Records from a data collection
(** * trading_bot.py: the signed request client and the TWAP slice loop

    A shallow embedding of [BasicBot] (request signing, the signed HTTP call,
    the order builders, [place_twap]) and of the command line's
    [validate_args] / [main], with the properties of the design document
    stated over it.

    Conventions of the embedding.
    - A Python [str] is a Rocq [string] holding its UTF-8 bytes; [upper] and
      [lower] act on ASCII letters.
    - A Python [float] is a binary64 value, [spec_float] with [prec = 53] and
      [emax = 1024].
    - A [dict] is an insertion-ordered association list with unique keys;
      dict objects live in a heap and are passed by reference.
    - Effects (heap, clock, HTTP session, logger, [time.sleep], [print]) are
      threaded through a state-and-exception monad [M]; the exchange and the
      clock are oracles indexed by the number of earlier calls. *)

From Stdlib Require Import ZArith List String Ascii Bool Lia.
From Stdlib Require Import QArith Qabs Qpower Lqa.
From Stdlib Require Import FunctionalExtensionality.
From Stdlib Require Import Floats.SpecFloat.
From Stdlib Require Import DecimalString.
Import ListNotations.

Local Open Scope string_scope.
Local Open Scope Z_scope.

(** ** Python values *)

Definition float := spec_float.

Definition prec64 : Z := 53.
Definition emax64 : Z := 1024.

(** The values a request parameter holds: [str] everywhere, and the [int]
    timestamp. *)
Inductive value :=
  | VStr (s : string)
  | VInt (n : Z).

Definition dict := list (string * value).

#[local] Set Warnings "-register-all".

(** Decoded JSON, the payload of a successful call; the [{'error': ...}]
    entries of the TWAP log are objects of the same type. *)
Inductive json :=
  | JNull
  | JBool (b : bool)
  | JNum (repr : string)
  | JStr (s : string)
  | JArr (items : list json)
  | JObj (fields : list (string * json)).

Module PyStr.

Definition is_upper_ascii (c : ascii) : bool :=
  let n := nat_of_ascii c in (Nat.leb 65 n && Nat.leb n 90)%bool.

Definition is_lower_ascii (c : ascii) : bool :=
  let n := nat_of_ascii c in (Nat.leb 97 n && Nat.leb n 122)%bool.

Definition is_digit_ascii (c : ascii) : bool :=
  let n := nat_of_ascii c in (Nat.leb 48 n && Nat.leb n 57)%bool.

Definition upper_ascii (c : ascii) : ascii :=
  if is_lower_ascii c then ascii_of_nat (nat_of_ascii c - 32) else c.

Definition lower_ascii (c : ascii) : ascii :=
  if is_upper_ascii c then ascii_of_nat (nat_of_ascii c + 32) else c.

Fixpoint map_chars (f : ascii -> ascii) (s : string) : string :=
  match s with
  | EmptyString => EmptyString
  | String c r => String (f c) (map_chars f r)
  end.

(** [s.upper()], [s.lower()] *)
Definition upper (s : string) : string := map_chars upper_ascii s.
Definition lower (s : string) : string := map_chars lower_ascii s.

(** [str(n)] for an [int] *)
Definition str_int (n : Z) : string := NilZero.string_of_int (Z.to_int n).

(** [str(b)] for a [bool] *)
Definition str_bool (b : bool) : string := if b then "True" else "False".

Fixpoint rev_string (acc s : string) : string :=
  match s with
  | EmptyString => acc
  | String c r => rev_string (String c acc) r
  end.

Fixpoint lstrip_char (c : ascii) (s : string) : string :=
  match s with
  | EmptyString => EmptyString
  | String d r => if Ascii.eqb c d then lstrip_char c r else s
  end.

(** [s.rstrip(c)] for a one-character [c] *)
Definition rstrip_char (c : ascii) (s : string) : string :=
  rev_string "" (lstrip_char c (rev_string "" s)).

(** [sub in s] *)
Fixpoint contains (sub s : string) : bool :=
  (String.prefix sub s ||
   match s with
   | EmptyString => false
   | String _ r => contains sub r
   end)%bool.

End PyStr.

(** ** [urllib.parse.urlencode] *)

Module Url.

Definition always_safe (c : ascii) : bool :=
  (PyStr.is_upper_ascii c || PyStr.is_lower_ascii c || PyStr.is_digit_ascii c
   || Ascii.eqb c "_" || Ascii.eqb c "." || Ascii.eqb c "-" || Ascii.eqb c "~")%bool.

Definition hex_digit (n : nat) : ascii :=
  if Nat.ltb n 10 then ascii_of_nat (48 + n) else ascii_of_nat (55 + n).

(** One byte of [quote_plus]: kept, [' '] as ['+'], or [%XX]. *)
Definition quote_byte (c : ascii) : string :=
  if always_safe c then String c ""
  else if Ascii.eqb c " " then "+"
  else let n := nat_of_ascii c in
       String "%" (String (hex_digit (Nat.div n 16)) (String (hex_digit (Nat.modulo n 16)) "")).

Fixpoint quote_plus (s : string) : string :=
  match s with
  | EmptyString => ""
  | String c r => quote_byte c ++ quote_plus r
  end.

Definition value_str (v : value) : string :=
  match v with
  | VStr s => s
  | VInt n => PyStr.str_int n
  end.

Definition encode_item (kv : string * value) : string :=
  quote_plus (fst kv) ++ "=" ++ quote_plus (value_str (snd kv)).

(** [urlencode(params)]: the items in the mapping's order, joined by ['&']. *)
Definition urlencode (params : dict) : string :=
  String.concat "&" (map encode_item params).

End Url.

(** ** Ordered dictionaries *)

Module Dict.

Fixpoint get (k : string) (d : dict) : option value :=
  match d with
  | [] => None
  | (k', v) :: r => if String.eqb k k' then Some v else get k r
  end.

Definition mem (k : string) (d : dict) : bool :=
  match get k d with Some _ => true | None => false end.

(** [d[k] = v]: an existing key keeps its position, a new key goes last. *)
Fixpoint set (k : string) (v : value) (d : dict) : dict :=
  match d with
  | [] => [(k, v)]
  | (k', v') :: r =>
      if String.eqb k k' then (k', v) :: r else (k', v') :: set k v r
  end.

Definition keys (d : dict) : list string := map fst d.

(** Truth value of a dict: non-empty. *)
Definition truthy (d : dict) : bool :=
  match d with [] => false | _ => true end.

End Dict.

(** ** binary64 arithmetic used by the bot *)

Module PyFloat.

Definition zero : float := S754_zero false.

(** [float(n)] for an [int]: round to nearest, ties to even; an infinite
    result is Python's [OverflowError]. *)
Definition of_int (n : Z) : float := binary_normalize prec64 emax64 n 0 false.

Definition is_zero (x : float) : bool :=
  match x with S754_zero _ => true | _ => false end.

Definition is_infinite (x : float) : bool :=
  match x with S754_infinity _ => true | _ => false end.

(** [x <= y] *)
Definition le (x y : float) : bool := SFleb x y.

Definition div (x y : float) : float := SFdiv prec64 emax64 x y.

(** [num / den] rounded to the nearest integer, ties to even ([den > 0]). *)
Definition div_half_even (num den : Z) : Z :=
  let q := num / den in
  match 2 * (num mod den) ?= den with
  | Lt => q
  | Gt => q + 1
  | Eq => if Z.even q then q else q + 1
  end.

Definition pow10_8 : positive := 100000000.

(** The integer [n] with [n / 10^8] the decimal of 8 places nearest to
    [m * 2^e] (CPython's [_Py_dg_dtoa] in mode 3). *)
Definition scaled8 (m : positive) (e : Z) : Z :=
  div_half_even (Zpos m * Zpos pow10_8 * 2 ^ Z.max e 0) (2 ^ Z.max (- e) 0).

(** [round(x, 8)]: the decimal of 8 places nearest to [x] (ties to even on
    the exact binary value), then the binary64 nearest to that decimal.
    Infinities and NaN round to themselves.  CPython raises
    [OverflowError] when the result is infinite, which 8 digits never
    produce from a finite float. *)
Definition round8 (x : float) : float :=
  match x with
  | S754_finite s m e =>
      match scaled8 m e with
      | Zpos n => div (S754_finite s n 0) (S754_finite false pow10_8 0)
      | _ => S754_zero s
      end
  | _ => x
  end.

(** *** Exact values

    [to_Q x] is the rational a finite float stands for; [magnitude] is
    its absolute value and [sign] its sign bit. *)

Definition pow2 (e : Z) : Q := Qpower 2 e.

Definition magnitude (x : float) : Q :=
  match x with
  | S754_finite _ m e => inject_Z (Zpos m) * pow2 e
  | _ => 0
  end.

Definition sign (x : float) : bool :=
  match x with
  | S754_zero s | S754_infinity s | S754_finite s _ _ => s
  | S754_nan => false
  end.

(** [math.isfinite(x)] *)
Definition is_finite (x : float) : bool :=
  match x with
  | S754_zero _ | S754_finite _ _ _ => true
  | _ => false
  end.

Definition to_Q (x : float) : Q :=
  if sign x then (- magnitude x)%Q else magnitude x.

◆ **Work task**
The answer should consist of every line above in which "else" appears.

◆ **Solved problem**
  if is_lower_ascii c then ascii_of_nat (nat_of_ascii c - 32) else c.
  if is_upper_ascii c then ascii_of_nat (nat_of_ascii c + 32) else c.
Definition str_bool (b : bool) : string := if b then "True" else "False".
  | String d r => if Ascii.eqb c d then lstrip_char c r else s
  if Nat.ltb n 10 then ascii_of_nat (48 + n) else ascii_of_nat (55 + n).
  else if Ascii.eqb c " " then "+"
  else let n := nat_of_ascii c in
  | (k', v) :: r => if String.eqb k k' then Some v else get k r
      if String.eqb k k' then (k', v) :: r else (k', v') :: set k v r
  | Eq => if Z.even q then q else q + 1
  if sign x then (- magnitude x)%Q else magnitude x.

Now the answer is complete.